After a food challenge - Anchor in another glimmer. This helps prevent the backlash from escalating into a spiral.
Body image dips - Instead of trying to “fix” your body, glimmers can still remind your nervous system that there are moments, spaces, and connections where you can feel safe, valued, and cared for outside of appearance.
Rest - If slowing down feels unsafe, start with micro-moments of rest that feel glimmer-like (stretching, a hot drink, sitting in sunlight).
Glimmer Journal Prompts
1. Recall a recent moment when you felt even a tiny sense of calm or ease. What was happening around you, and how did your body respond?
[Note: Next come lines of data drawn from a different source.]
Lemma encode_mutation_payload_Ok m p :
  encode_mutation_payload m = Ok p ↔
  len (lm_key m) ≤ U32_MAX ∧ len (lm_value m) ≤ U32_MAX ∧
  (lm_kind m = OrderedDelete → lm_value m = []) ∧
  p = u64_le (lm_txn_id m) ++ u32_le (lm_ordinal m) ++ u64_le (lm_object m)
      ++ [u8 (kind_u8 (lm_kind m))] ++ u32_le (len (lm_key m)) ++ u32_le (len (lm_value m))
      ++ lm_key m ++ lm_value m.
Proof.
  unfold encode_mutation_payload, ok_or.
  destruct (u32_try_from (len (lm_key m))) as [kl|] eqn:Ek.
  2:{ split; [done|]. intros (?&_). unfold u32_try_from in Ek.
      destruct (_ <=? _) eqn:E in Ek; [done|]. bool_to_prop; lia. }
  destruct (u32_try_from (len (lm_value m))) as [vl|] eqn:Ev.
  2:{ split; [done|]. intros (?&?&_). unfold u32_try_from in Ev.
      destruct (_ <=? _) eqn:E in Ev; [done|]. bool_to_prop; lia. }
  apply u32_try_from_Some in Ek as [-> ?], Ev as [-> ?].
  assert (len (lm_value m) = 0 ↔ lm_value m = []) as Hnil.
  { unfold len. destruct (lm_value m); cbn; [done|]. split; [lia|done]. }
  destruct (bool_decide (lm_kind m = OrderedDelete) && negb (len (lm_value m) =? 0))%bool eqn:Ed.
  { bool_to_prop. split; [done|]. intros (_&_&Hd&_). exfalso.
    match goal with H : len _ ≠ 0 |- _ => apply H, Hnil, Hd end. done. }
  pose proof (len_nonneg (lm_key m)). pose proof (len_nonneg (lm_value m)).
  replace (checked_add _ _) with (Some (29 + len (lm_key m)))
    by (symmetry; apply checked_add_Some; log_lia).
  cbn. replace (checked_add _ _) with (Some (29 + len (lm_key m) + len (lm_value m)))
    by (symmetry; apply checked_add_Some; log_lia).
  apply andb_false_iff in Ed.
  split; [intros [= <-]; repeat split; auto|by intros (_&_&_&->)].
  intros Hk. destruct Ed; bool_to_prop; [done|]. by apply Hnil.
Qed.

Lemma len_u32 {A} (l : list A) : len l ≤ U32_MAX → is_u32 (len l).
Proof. pose proof (len_nonneg l). unfold is_u32, U32_MAX. lia. Qed.

Lemma decode_mutation_payload_roundtrip m p :
  wf_mutation m → encode_mutation_payload m = Ok p → decode_mutation_payload p = Some m.
Proof.
  intros (Ht & Ho & Hb) (Hk & Hv & Hdel & ->)%encode_mutation_payload_Ok.
  pose proof (len_u32 _ Hk) as Hku. pose proof (len_u32 _ Hv) as Hvu.
  pose proof (len_nonneg (lm_key m)). pose proof (len_nonneg (lm_value m)).
  unfold decode_mutation_payload.
  set (p := u64_le _ ++ _).
  assert (len p = 29 + len (lm_key m) + len (lm_value m)) as Hlen.
  { unfold p, len. autorewrite with seer. cbn. lia. }
  destruct (len p <? _) eqn:E; bool_to_prop; [log_lia|].
  assert (read_u64 p 0 = Some (lm_txn_id m)) as -> by (unfold p; read_field; done). cbn [mbind option_bind].
  assert (read_u32 p 8 = Some (lm_ordinal m)) as -> by (unfold p; read_field; done). cbn [mbind option_bind].
  assert (read_u64 p 12 = Some (lm_object m)) as -> by (unfold p; read_field; done). cbn [mbind option_bind].
  assert (byte_at p 20 = kind_u8 (lm_kind m)) as ->.
  { unfold p. rewrite (byte_at_skip _ _ _ _ (length_u64_le _)) by lia.
    rewrite (byte_at_skip _ _ _ _ (length_u32_le _)) by lia.
    rewrite (byte_at_skip _ _ _ _ (length_u64_le _)) by lia. change (20 - 8 - 4 - 8)%nat with 0%nat. cbn [app].
    rewrite byte_at_here. by destruct (lm_kind m). }
  assert (read_u32 p 21 = Some (len (lm_key m))) as -> by (unfold p; read_field; done).
  assert (read_u32 p 25 = Some (len (lm_value m))) as -> by (unfold p; read_field; done).
  assert (match kind_u8 (lm_kind m) with 1 => Some OrderedPut | 2 => Some OrderedDelete | _ => None end
    = Some (lm_kind m)) as -> by (by destruct (lm_kind m)).
  cbn [mbind option_bind].
  destruct (bool_decide (lm_kind m = OrderedDelete) && negb (len (lm_value m) =? 0))%bool eqn:Ed.
  { bool_to_prop. exfalso. match goal with H : len _ ≠ 0 |- _ => apply H end.
    by rewrite Hdel. }
  replace (checked_add _ (len (lm_key m))) with (Some (29 + len (lm_key m)))
    by (symmetry; apply checked_add_Some; log_lia).
  cbn [mbind option_bind].
  replace (checked_add _ _) with (Some (29 + len (lm_key m) + len (lm_value m)))
    by (symmetry; apply checked_add_Some; log_lia).
  cbn [mbind option_bind]. rewrite Hlen, Z.eqb_refl. cbn [negb].
  assert (∃ h, length h = 29%nat ∧ p = h ++ lm_key m ++ lm_value m) as (h & Hh & ->).
  { exists (u64_le (lm_txn_id m) ++ u32_le (lm_ordinal m) ++ u64_le (lm_object m)
      ++ [u8 (kind_u8 (lm_kind m))] ++ u32_le (len (lm_key m)) ++ u32_le (len (lm_value m))).
    split; [autorewrite with seer; done|]. unfold p. by rewrite <-!app_assoc. }
  unfold MUTATION_FIXED_PAYLOAD, len.
  rewrite drop_app_length' by done. rewrite Nat2Z.id, take_app_length.
  replace (Z.to_nat _) with (length (h ++ lm_key m)) by (rewrite length_app; lia).
  rewrite app_assoc, drop_app_length. by destruct m.
Qed.
Lemma fence_is_permanent_witness :
  dl_device (log_run [LAppend {| plb_txn_id := 1; plb_csn := 1; plb_bytes := [u8 7] |}]
               (log_exec (LAppend {| plb_txn_id := 1; plb_csn := 1; plb_bytes := [] |})
                  (DurableLog_new []))) = [].
Proof.
  refine (proj1 (proj2 (fence_is_permanent
    [LAppend {| plb_txn_id := 1; plb_csn := 1; plb_bytes := [u8 7] |}]
    (log_exec (LAppend {| plb_txn_id := 1; plb_csn := 1; plb_bytes := [] |})
       (DurableLog_new [])) _))).
  reflexivity.
Defined.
2. When you imagine safety, what images, people, places, or sensations come to mind?
3. Think about a time you were facing a food or body image challenge. What small glimmer could have helped you feel more grounded in that moment?
4. Look for little moments in your day, a sound, a smile, a scent, or a texture. Which ones feel calming or safe? Write them down, even the tiny ones.
5. If you were to create a “glimmer toolkit” for your recovery, what would you include? List 3–5 simple things you can return to when you feel overwhelmed.
The Power of Glimmers in Recovery
Glimmers might seem small, but they’re powerful. They’re the moments that remind you: safety is possible, even here. And when you collect enough of them, they create a foundation strong enough to hold you through the hardest parts of recovery.
Have you noticed any glimmers today? They might be quieter than your fears, but they’re everywhere. And the more you notice them, the more you notice them.